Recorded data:

(** * Interpretator: the indentation-sensitive lexer and the tree-walking
      evaluator, embedded from lexer.h / lexer.cpp, runtime.h / runtime.cpp
      and statement.h / statement.cpp. *)

From Stdlib Require Import ZArith Ascii String List Bool Lia.
From stdpp Require Import base option list strings gmap pretty.

Set Warnings "-register-all".

Local Open Scope string_scope.
Local Open Scope Z_scope.

(** ** Results of running C++ code

    A C++ call either returns, throws, has undefined behaviour, or (for the
    loops that are run with a bound on their iterations) did not finish
    within the bound. *)

Inductive result (E A : Type) : Type :=
| Ok (a : A)
| Throw (e : E)
| Undefined
| OutOfFuel.

Arguments Ok {E A} a.
Arguments Throw {E A} e.
Arguments Undefined {E A}.
Arguments OutOfFuel {E A}.

#[global] Instance result_ret {E} : MRet (result E) := fun _ a => Ok a.

#[global] Instance result_bind {E} : MBind (result E) := fun _ _ k m =>
  match m with
  | Ok a => k a
  | Throw e => Throw e
  | Undefined => Undefined
  | OutOfFuel => OutOfFuel
  end.

(** size_t is 64 bits wide; unsigned arithmetic wraps around. *)
Definition size_t_modulus : Z := 2 ^ 64.
Definition wrap_size_t (z : Z) : Z := z mod size_t_modulus.

(** int is 32 bits wide. *)
Definition INT_MIN : Z := - 2 ^ 31.
Definition INT_MAX : Z := 2 ^ 31 - 1.
Definition in_int (z : Z) : bool := (INT_MIN <=? z) && (z <=? INT_MAX).

(** ** lexer.h: tokens *)

Module token_type.
Inductive Token : Type :=
| Number (value : Z) | Id (value : string) | Char (value : ascii) | String (value : string)
| Class | Return | If | Else | Def | Newline | Print | Indent | Dedent | And | Or | Not
| Eq | NotEq | LessOrEq | GreaterOrEq | None | True | False | Eof.
End token_type.

Module parse.

Abbreviation Token := token_type.Token.

(** Exceptions that can leave the Lexer's constructor. *)
Inductive lexer_exception : Type :=
| out_of_range (what : string)
| invalid_argument (what : string).

Abbreviation lresult := (result lexer_exception).

(** *** The character stream (std::istream over one line)

    [buf] is what is left to read; [eofbit] and [failbit] are the stream's
    state flags.  badbit is never raised by the operations the lexer uses on
    a string stream (putback is only reached right after an extraction). *)

Record istream : Type := mk_istream {
  buf : string;
  eofbit : bool;
  failbit : bool
}.

Definition stringstream (line : string) : istream :=
  {| buf := line; eofbit := false; failbit := false |}.

Definition good (input : istream) : bool := negb (eofbit input) && negb (failbit input).

Definition set_fail (input : istream) : istream :=
  {| buf := buf input; eofbit := eofbit input; failbit := true |}.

### Your instructions
The answer is the line with "eofbit : bool;" plus every line after it to the last line of the entries above, copied exactly and with no other lines.

### Answer section
  eofbit : bool;
  failbit : bool
}.

Definition stringstream (line : string) : istream :=
  {| buf := line; eofbit := false; failbit := false |}.

Definition good (input : istream) : bool := negb (eofbit input) && negb (failbit input).

Definition set_fail (input : istream) : istream :=
  {| buf := buf input; eofbit := eofbit input; failbit := true |}.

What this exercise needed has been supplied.